Stored items:
|---|

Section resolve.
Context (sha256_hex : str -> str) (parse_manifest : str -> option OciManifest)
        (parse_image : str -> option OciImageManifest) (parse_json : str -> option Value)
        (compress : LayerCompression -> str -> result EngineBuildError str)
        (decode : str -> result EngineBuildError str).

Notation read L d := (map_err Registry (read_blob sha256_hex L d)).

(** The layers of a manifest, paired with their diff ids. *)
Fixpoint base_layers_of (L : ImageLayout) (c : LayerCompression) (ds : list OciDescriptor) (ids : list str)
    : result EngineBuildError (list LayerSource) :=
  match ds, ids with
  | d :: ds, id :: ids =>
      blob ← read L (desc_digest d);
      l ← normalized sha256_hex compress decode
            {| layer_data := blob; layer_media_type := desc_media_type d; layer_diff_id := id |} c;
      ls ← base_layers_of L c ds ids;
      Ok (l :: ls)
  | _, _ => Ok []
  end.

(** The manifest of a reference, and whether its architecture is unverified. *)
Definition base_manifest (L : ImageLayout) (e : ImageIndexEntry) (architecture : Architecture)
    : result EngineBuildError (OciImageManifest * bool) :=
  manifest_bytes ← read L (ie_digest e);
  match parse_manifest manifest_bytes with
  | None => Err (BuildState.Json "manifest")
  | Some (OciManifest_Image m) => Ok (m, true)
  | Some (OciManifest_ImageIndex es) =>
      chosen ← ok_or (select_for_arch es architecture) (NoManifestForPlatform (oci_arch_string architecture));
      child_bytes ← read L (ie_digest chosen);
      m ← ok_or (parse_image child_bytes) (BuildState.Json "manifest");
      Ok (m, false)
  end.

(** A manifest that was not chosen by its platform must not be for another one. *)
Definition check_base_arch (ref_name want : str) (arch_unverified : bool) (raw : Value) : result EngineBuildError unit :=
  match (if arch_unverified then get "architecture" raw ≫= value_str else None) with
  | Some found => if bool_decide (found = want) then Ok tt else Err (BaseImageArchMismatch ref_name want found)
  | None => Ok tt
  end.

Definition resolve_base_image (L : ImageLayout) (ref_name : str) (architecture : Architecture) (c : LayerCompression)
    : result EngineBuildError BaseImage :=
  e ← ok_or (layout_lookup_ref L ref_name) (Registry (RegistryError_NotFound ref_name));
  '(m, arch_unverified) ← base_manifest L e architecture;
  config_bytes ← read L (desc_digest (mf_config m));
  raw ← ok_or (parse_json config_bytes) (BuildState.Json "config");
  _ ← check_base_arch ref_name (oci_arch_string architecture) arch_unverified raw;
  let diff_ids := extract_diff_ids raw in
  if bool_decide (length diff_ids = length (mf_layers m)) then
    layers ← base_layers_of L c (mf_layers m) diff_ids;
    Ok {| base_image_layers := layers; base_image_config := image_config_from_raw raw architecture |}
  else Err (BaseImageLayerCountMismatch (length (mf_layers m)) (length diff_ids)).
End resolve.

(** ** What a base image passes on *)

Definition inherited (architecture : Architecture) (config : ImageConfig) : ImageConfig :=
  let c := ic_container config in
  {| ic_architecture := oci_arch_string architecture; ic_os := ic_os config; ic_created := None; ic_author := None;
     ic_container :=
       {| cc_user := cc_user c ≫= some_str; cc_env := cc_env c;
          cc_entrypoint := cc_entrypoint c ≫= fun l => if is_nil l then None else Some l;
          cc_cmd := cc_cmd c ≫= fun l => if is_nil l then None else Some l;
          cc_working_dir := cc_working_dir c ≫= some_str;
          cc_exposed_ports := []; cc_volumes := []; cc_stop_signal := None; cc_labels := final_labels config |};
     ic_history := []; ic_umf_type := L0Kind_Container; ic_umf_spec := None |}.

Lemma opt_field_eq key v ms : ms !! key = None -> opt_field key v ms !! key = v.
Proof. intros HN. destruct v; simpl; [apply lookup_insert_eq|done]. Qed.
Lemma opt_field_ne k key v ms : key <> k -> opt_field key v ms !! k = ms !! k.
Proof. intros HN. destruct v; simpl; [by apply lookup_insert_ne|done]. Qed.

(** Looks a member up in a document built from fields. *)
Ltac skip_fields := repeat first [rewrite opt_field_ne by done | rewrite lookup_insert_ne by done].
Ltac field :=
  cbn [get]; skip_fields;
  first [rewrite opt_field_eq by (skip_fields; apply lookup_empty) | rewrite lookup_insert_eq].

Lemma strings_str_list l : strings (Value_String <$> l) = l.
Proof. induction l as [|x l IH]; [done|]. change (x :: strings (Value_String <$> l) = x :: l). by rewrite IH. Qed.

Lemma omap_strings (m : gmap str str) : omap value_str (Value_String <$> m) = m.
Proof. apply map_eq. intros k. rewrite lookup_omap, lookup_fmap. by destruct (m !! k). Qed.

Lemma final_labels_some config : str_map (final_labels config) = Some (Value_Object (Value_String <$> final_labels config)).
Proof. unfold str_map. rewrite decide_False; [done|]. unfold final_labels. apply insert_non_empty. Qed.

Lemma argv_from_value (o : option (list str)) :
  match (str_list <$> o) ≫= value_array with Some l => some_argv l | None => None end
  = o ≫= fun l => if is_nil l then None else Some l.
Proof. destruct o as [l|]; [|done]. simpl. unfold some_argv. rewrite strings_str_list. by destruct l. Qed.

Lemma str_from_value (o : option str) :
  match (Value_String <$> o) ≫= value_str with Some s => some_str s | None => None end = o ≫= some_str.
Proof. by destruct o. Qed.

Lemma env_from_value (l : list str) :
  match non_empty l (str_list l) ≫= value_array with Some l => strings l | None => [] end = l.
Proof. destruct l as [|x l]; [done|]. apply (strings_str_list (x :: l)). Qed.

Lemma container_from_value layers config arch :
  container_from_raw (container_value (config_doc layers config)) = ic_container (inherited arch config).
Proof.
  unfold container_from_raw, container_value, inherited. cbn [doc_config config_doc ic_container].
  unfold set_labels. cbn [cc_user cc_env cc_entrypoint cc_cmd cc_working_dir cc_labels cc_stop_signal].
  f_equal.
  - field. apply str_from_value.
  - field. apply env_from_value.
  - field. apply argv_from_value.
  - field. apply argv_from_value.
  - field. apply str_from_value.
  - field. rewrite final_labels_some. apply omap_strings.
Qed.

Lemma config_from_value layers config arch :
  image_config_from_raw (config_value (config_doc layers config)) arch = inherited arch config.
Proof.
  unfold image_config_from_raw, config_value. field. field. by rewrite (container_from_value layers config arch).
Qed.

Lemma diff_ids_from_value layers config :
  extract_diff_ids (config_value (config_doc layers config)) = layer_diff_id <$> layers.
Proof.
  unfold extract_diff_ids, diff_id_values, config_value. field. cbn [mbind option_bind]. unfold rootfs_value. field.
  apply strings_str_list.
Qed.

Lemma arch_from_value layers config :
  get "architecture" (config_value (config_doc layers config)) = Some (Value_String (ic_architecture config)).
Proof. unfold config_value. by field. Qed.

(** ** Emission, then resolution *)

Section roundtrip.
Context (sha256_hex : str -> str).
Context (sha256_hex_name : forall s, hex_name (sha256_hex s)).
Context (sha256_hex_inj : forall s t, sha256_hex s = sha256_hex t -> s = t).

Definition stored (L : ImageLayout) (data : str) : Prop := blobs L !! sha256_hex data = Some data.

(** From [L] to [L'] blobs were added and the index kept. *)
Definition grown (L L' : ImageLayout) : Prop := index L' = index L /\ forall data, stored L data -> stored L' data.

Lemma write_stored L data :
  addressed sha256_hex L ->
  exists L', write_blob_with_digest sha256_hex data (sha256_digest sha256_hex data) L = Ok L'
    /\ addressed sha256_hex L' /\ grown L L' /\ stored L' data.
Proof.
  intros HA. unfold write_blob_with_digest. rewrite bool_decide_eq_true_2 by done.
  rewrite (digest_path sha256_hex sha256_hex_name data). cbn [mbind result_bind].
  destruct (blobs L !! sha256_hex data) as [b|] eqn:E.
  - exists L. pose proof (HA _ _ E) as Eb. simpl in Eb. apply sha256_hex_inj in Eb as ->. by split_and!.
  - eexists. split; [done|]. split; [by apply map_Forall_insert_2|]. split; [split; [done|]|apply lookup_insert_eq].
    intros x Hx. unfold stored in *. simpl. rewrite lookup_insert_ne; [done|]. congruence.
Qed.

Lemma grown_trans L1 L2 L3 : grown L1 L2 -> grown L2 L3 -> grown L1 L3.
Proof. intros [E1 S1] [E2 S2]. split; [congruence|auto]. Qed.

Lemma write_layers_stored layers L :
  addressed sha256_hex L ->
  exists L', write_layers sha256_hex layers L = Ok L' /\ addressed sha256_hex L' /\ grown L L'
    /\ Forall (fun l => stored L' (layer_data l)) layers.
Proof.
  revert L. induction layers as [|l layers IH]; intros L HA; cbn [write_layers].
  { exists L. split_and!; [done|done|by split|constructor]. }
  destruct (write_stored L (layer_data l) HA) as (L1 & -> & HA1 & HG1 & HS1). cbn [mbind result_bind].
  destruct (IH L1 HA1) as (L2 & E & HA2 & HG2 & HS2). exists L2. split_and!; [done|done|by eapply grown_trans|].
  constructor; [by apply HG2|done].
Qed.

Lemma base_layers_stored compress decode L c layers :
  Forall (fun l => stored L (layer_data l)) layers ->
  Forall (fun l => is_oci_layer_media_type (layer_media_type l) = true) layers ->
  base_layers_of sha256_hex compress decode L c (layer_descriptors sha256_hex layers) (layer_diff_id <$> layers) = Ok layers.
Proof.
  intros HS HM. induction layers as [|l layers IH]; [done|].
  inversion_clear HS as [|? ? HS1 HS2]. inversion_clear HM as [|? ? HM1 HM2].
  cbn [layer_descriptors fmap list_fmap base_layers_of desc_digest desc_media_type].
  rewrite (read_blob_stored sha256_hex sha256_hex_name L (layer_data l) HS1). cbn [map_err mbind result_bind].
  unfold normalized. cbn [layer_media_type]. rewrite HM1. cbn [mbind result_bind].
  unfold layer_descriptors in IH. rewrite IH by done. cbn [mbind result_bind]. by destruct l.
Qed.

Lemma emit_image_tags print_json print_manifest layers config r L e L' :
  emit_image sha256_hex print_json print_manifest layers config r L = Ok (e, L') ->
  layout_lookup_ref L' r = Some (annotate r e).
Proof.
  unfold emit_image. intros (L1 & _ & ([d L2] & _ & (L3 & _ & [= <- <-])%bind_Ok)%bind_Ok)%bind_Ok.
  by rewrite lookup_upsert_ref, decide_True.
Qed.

|---|

-- Problem --
From the entries above, give again exactly the lines running from the line with "Lemma arch_from_value layers" to the line with "(** From [L]"; include both of those lines.

-- Expected answer --
Lemma arch_from_value layers config :
  get "architecture" (config_value (config_doc layers config)) = Some (Value_String (ic_architecture config)).
Proof. unfold config_value. by field. Qed.

(** ** Emission, then resolution *)

Section roundtrip.
Context (sha256_hex : str -> str).
Context (sha256_hex_name : forall s, hex_name (sha256_hex s)).
Context (sha256_hex_inj : forall s t, sha256_hex s = sha256_hex t -> s = t).

Definition stored (L : ImageLayout) (data : str) : Prop := blobs L !! sha256_hex data = Some data.

(** From [L] to [L'] blobs were added and the index kept. *)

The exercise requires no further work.